> _EXERCISE OBJECTIVE_: Word for word, set down every line of the entries below from the line with "intros H. unfold rel4u_seq_gte." to the line with "Proof. unfold near. intros. word_lia. Qed.", including both, and no other line.

── DATA PROVIDED

(* ===== verification/Seq.v ===== *)
(** * Sequence arithmetic

    The serial-number comparisons of [src/core/rel4u_window.h]: two 32-bit
    sequence numbers are compared by the sign of their wrapped difference. *)
From S2P Require Import Prelude.
From stdpp Require Import base numbers.
Open Scope Z_scope.
Open Scope rel4u_scope.

Definition rel4u_seq_lt (a b : Z) : bool := s32 (u32 (a - b)) <? 0.
Definition rel4u_seq_lte (a b : Z) : bool := s32 (u32 (a - b)) <=? 0.
Definition rel4u_seq_gt (a b : Z) : bool := s32 (u32 (a - b)) >? 0.
Definition rel4u_seq_gte (a b : Z) : bool := s32 (u32 (a - b)) >=? 0.
Definition rel4u_seq_diff (a b : Z) : Z := s32 (u32 (a - b)).

(** Two stream positions less than [2^31] apart: the numbers the wire carries
    for them compare as the positions do. *)
Definition near (p q : Z) : Prop := - 2 ^ 31 <= p - q < 2 ^ 31.

Lemma seq_diff_near p q : near p q -> rel4u_seq_diff (u32 p) (u32 q) = p - q.
Proof. unfold near, rel4u_seq_diff. intros. word_lia. Qed.

Lemma seq_lt_near p q : near p q -> rel4u_seq_lt (u32 p) (u32 q) = (p <? q).
Proof.
  intros H. unfold rel4u_seq_lt. fold (rel4u_seq_diff (u32 p) (u32 q)).
  rewrite seq_diff_near by done. lia.
Qed.
Lemma seq_lte_near p q : near p q -> rel4u_seq_lte (u32 p) (u32 q) = (p <=? q).
Proof.
  intros H. unfold rel4u_seq_lte. fold (rel4u_seq_diff (u32 p) (u32 q)).
  rewrite seq_diff_near by done. lia.
Qed.
Lemma seq_gt_near p q : near p q -> rel4u_seq_gt (u32 p) (u32 q) = (q <? p).
Proof.
  intros H. unfold rel4u_seq_gt. fold (rel4u_seq_diff (u32 p) (u32 q)).
  rewrite seq_diff_near by done. lia.
Qed.
Lemma seq_gte_near p q : near p q -> rel4u_seq_gte (u32 p) (u32 q) = (q <=? p).
Proof.
  intros H. unfold rel4u_seq_gte. fold (rel4u_seq_diff (u32 p) (u32 q)).
  rewrite seq_diff_near by done. lia.
Qed.

Lemma u32_near_inj p q : near p q -> u32 p = u32 q -> p = q.
Proof. unfold near. intros. word_lia. Qed.

Lemma seq_diff_u32 a b : is_u32 a -> is_u32 b -> exists d, near (b + d) b /\
  rel4u_seq_diff a b = d /\ a = u32 (b + d).
Proof.
  intros Ha Hb. exists (rel4u_seq_diff a b). unfold near, rel4u_seq_diff.
  repeat split; word_lia.
Qed.

(** C28. The comparisons are exact up to wrap-around: for any two stream positions
    less than [2^31] apart, each comparison of their 32-bit sequence numbers
    decides the order of the positions, however often the counter has wrapped. *)
Theorem seq_compare_correct p q : near p q ->
  rel4u_seq_lt (u32 p) (u32 q) = bool_decide (p < q) /\
  rel4u_seq_lte (u32 p) (u32 q) = bool_decide (p <= q) /\
  rel4u_seq_gt (u32 p) (u32 q) = bool_decide (p > q) /\
  rel4u_seq_gte (u32 p) (u32 q) = bool_decide (p >= q) /\
  rel4u_seq_diff (u32 p) (u32 q) = p - q.
Proof.
  intros H. rewrite seq_lt_near, seq_lte_near, seq_gt_near, seq_gte_near, seq_diff_near by done.
  repeat split; case_bool_decide; lia.
Qed.

Lemma seq_compare_correct_witness :
  near (2 ^ 32 + 3) (2 ^ 32 - 5) /\ rel4u_seq_lt (u32 (2 ^ 32 + 3)) (u32 (2 ^ 32 - 5)) = false.
Proof.
  assert (H : near (2 ^ 32 + 3) (2 ^ 32 - 5)) by (unfold near; lia).
  split; [exact H|]. rewrite (proj1 (seq_compare_correct _ _ H)). reflexivity.
Defined.

(** At distance exactly [2^31] the comparison is not antisymmetric: each of the
    two numbers precedes the other. This is why [near] excludes one endpoint. *)
Lemma seq_lt_antipodal a : is_u32 a ->
  rel4u_seq_lt a (u32 (a + 2 ^ 31)) = true /\ rel4u_seq_lt (u32 (a + 2 ^ 31)) a = true.
Proof. unfold rel4u_seq_lt. intros. rewrite !Z.ltb_lt. word_lia. Qed.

────

> _YOUR SOLUTION_:
  intros H. unfold rel4u_seq_gte. fold (rel4u_seq_diff (u32 p) (u32 q)).
  rewrite seq_diff_near by done. lia.
Qed.

Lemma u32_near_inj p q : near p q -> u32 p = u32 q -> p = q.
Proof. unfold near. intros. word_lia. Qed.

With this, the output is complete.